• [Exercise]
Every entry in the listing below has to be given again exactly.

════════════════

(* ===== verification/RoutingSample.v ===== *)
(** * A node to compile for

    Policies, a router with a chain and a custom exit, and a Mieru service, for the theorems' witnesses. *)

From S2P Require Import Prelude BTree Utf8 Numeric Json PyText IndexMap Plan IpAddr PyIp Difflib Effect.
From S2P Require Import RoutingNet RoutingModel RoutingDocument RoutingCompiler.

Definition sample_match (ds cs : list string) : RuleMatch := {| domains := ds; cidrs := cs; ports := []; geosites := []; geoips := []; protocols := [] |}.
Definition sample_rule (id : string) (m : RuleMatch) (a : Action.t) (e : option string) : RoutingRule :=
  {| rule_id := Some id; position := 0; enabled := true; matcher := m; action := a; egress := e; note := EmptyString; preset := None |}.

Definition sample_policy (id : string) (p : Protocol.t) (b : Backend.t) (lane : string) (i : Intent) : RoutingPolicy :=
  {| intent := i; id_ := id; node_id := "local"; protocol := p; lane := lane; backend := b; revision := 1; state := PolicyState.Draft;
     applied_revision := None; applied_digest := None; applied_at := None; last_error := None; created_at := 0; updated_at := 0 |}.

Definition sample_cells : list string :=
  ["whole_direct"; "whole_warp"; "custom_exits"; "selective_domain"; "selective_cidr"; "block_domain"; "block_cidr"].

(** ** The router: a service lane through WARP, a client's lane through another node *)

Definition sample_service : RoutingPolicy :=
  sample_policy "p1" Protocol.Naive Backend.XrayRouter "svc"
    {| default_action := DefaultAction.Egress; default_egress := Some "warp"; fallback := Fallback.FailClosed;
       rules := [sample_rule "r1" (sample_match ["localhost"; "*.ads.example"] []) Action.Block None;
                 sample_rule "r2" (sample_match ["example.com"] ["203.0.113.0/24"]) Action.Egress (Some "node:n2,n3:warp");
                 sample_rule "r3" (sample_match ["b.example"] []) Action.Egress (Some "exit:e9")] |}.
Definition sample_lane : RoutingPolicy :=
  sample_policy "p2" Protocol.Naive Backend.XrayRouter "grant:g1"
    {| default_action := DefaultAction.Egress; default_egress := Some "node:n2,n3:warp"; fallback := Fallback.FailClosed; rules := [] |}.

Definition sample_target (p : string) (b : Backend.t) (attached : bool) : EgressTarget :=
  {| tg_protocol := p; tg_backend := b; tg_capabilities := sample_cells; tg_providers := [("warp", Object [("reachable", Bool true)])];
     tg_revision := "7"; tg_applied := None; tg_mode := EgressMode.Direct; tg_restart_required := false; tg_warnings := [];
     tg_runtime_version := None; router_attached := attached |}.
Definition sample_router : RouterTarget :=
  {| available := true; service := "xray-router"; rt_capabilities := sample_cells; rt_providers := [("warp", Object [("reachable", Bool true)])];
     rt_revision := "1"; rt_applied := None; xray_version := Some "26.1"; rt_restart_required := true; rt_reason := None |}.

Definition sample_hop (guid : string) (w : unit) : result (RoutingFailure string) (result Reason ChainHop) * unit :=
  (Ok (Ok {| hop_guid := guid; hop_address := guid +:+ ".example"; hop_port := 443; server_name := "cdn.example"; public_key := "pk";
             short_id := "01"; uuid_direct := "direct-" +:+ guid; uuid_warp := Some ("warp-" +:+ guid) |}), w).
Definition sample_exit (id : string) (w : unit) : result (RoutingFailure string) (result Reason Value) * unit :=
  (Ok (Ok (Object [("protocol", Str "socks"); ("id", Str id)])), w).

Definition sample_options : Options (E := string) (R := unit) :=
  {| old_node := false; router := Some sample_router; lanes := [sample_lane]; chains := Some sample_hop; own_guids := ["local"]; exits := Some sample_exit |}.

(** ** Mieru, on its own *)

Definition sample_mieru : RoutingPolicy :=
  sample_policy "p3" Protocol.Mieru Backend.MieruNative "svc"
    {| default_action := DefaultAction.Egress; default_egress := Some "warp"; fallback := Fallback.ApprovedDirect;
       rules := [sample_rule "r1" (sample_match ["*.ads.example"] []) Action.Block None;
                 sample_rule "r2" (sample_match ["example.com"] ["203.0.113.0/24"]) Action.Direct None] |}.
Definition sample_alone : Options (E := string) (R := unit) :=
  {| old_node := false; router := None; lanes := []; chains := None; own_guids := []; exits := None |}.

════════════════

• [Response area]
(* ===== verification/RoutingSample.v ===== *)
(** * A node to compile for

    Policies, a router with a chain and a custom exit, and a Mieru service, for the theorems' witnesses. *)

From S2P Require Import Prelude BTree Utf8 Numeric Json PyText IndexMap Plan IpAddr PyIp Difflib Effect.
From S2P Require Import RoutingNet RoutingModel RoutingDocument RoutingCompiler.

Definition sample_match (ds cs : list string) : RuleMatch := {| domains := ds; cidrs := cs; ports := []; geosites := []; geoips := []; protocols := [] |}.
Definition sample_rule (id : string) (m : RuleMatch) (a : Action.t) (e : option string) : RoutingRule :=
  {| rule_id := Some id; position := 0; enabled := true; matcher := m; action := a; egress := e; note := EmptyString; preset := None |}.

Definition sample_policy (id : string) (p : Protocol.t) (b : Backend.t) (lane : string) (i : Intent) : RoutingPolicy :=
  {| intent := i; id_ := id; node_id := "local"; protocol := p; lane := lane; backend := b; revision := 1; state := PolicyState.Draft;
     applied_revision := None; applied_digest := None; applied_at := None; last_error := None; created_at := 0; updated_at := 0 |}.

Definition sample_cells : list string :=
  ["whole_direct"; "whole_warp"; "custom_exits"; "selective_domain"; "selective_cidr"; "block_domain"; "block_cidr"].

(** ** The router: a service lane through WARP, a client's lane through another node *)

Definition sample_service : RoutingPolicy :=
  sample_policy "p1" Protocol.Naive Backend.XrayRouter "svc"
    {| default_action := DefaultAction.Egress; default_egress := Some "warp"; fallback := Fallback.FailClosed;
       rules := [sample_rule "r1" (sample_match ["localhost"; "*.ads.example"] []) Action.Block None;
                 sample_rule "r2" (sample_match ["example.com"] ["203.0.113.0/24"]) Action.Egress (Some "node:n2,n3:warp");
                 sample_rule "r3" (sample_match ["b.example"] []) Action.Egress (Some "exit:e9")] |}.
Definition sample_lane : RoutingPolicy :=
  sample_policy "p2" Protocol.Naive Backend.XrayRouter "grant:g1"
    {| default_action := DefaultAction.Egress; default_egress := Some "node:n2,n3:warp"; fallback := Fallback.FailClosed; rules := [] |}.

Definition sample_target (p : string) (b : Backend.t) (attached : bool) : EgressTarget :=
  {| tg_protocol := p; tg_backend := b; tg_capabilities := sample_cells; tg_providers := [("warp", Object [("reachable", Bool true)])];
     tg_revision := "7"; tg_applied := None; tg_mode := EgressMode.Direct; tg_restart_required := false; tg_warnings := [];
     tg_runtime_version := None; router_attached := attached |}.
Definition sample_router : RouterTarget :=
  {| available := true; service := "xray-router"; rt_capabilities := sample_cells; rt_providers := [("warp", Object [("reachable", Bool true)])];
     rt_revision := "1"; rt_applied := None; xray_version := Some "26.1"; rt_restart_required := true; rt_reason := None |}.

Definition sample_hop (guid : string) (w : unit) : result (RoutingFailure string) (result Reason ChainHop) * unit :=
  (Ok (Ok {| hop_guid := guid; hop_address := guid +:+ ".example"; hop_port := 443; server_name := "cdn.example"; public_key := "pk";
             short_id := "01"; uuid_direct := "direct-" +:+ guid; uuid_warp := Some ("warp-" +:+ guid) |}), w).
Definition sample_exit (id : string) (w : unit) : result (RoutingFailure string) (result Reason Value) * unit :=
  (Ok (Ok (Object [("protocol", Str "socks"); ("id", Str id)])), w).

Definition sample_options : Options (E := string) (R := unit) :=
  {| old_node := false; router := Some sample_router; lanes := [sample_lane]; chains := Some sample_hop; own_guids := ["local"]; exits := Some sample_exit |}.

(** ** Mieru, on its own *)

Definition sample_mieru : RoutingPolicy :=
  sample_policy "p3" Protocol.Mieru Backend.MieruNative "svc"
    {| default_action := DefaultAction.Egress; default_egress := Some "warp"; fallback := Fallback.ApprovedDirect;
       rules := [sample_rule "r1" (sample_match ["*.ads.example"] []) Action.Block None;
                 sample_rule "r2" (sample_match ["example.com"] ["203.0.113.0/24"]) Action.Direct None] |}.
Definition sample_alone : Options (E := string) (R := unit) :=
  {| old_node := false; router := None; lanes := []; chains := None; own_guids := []; exits := None |}.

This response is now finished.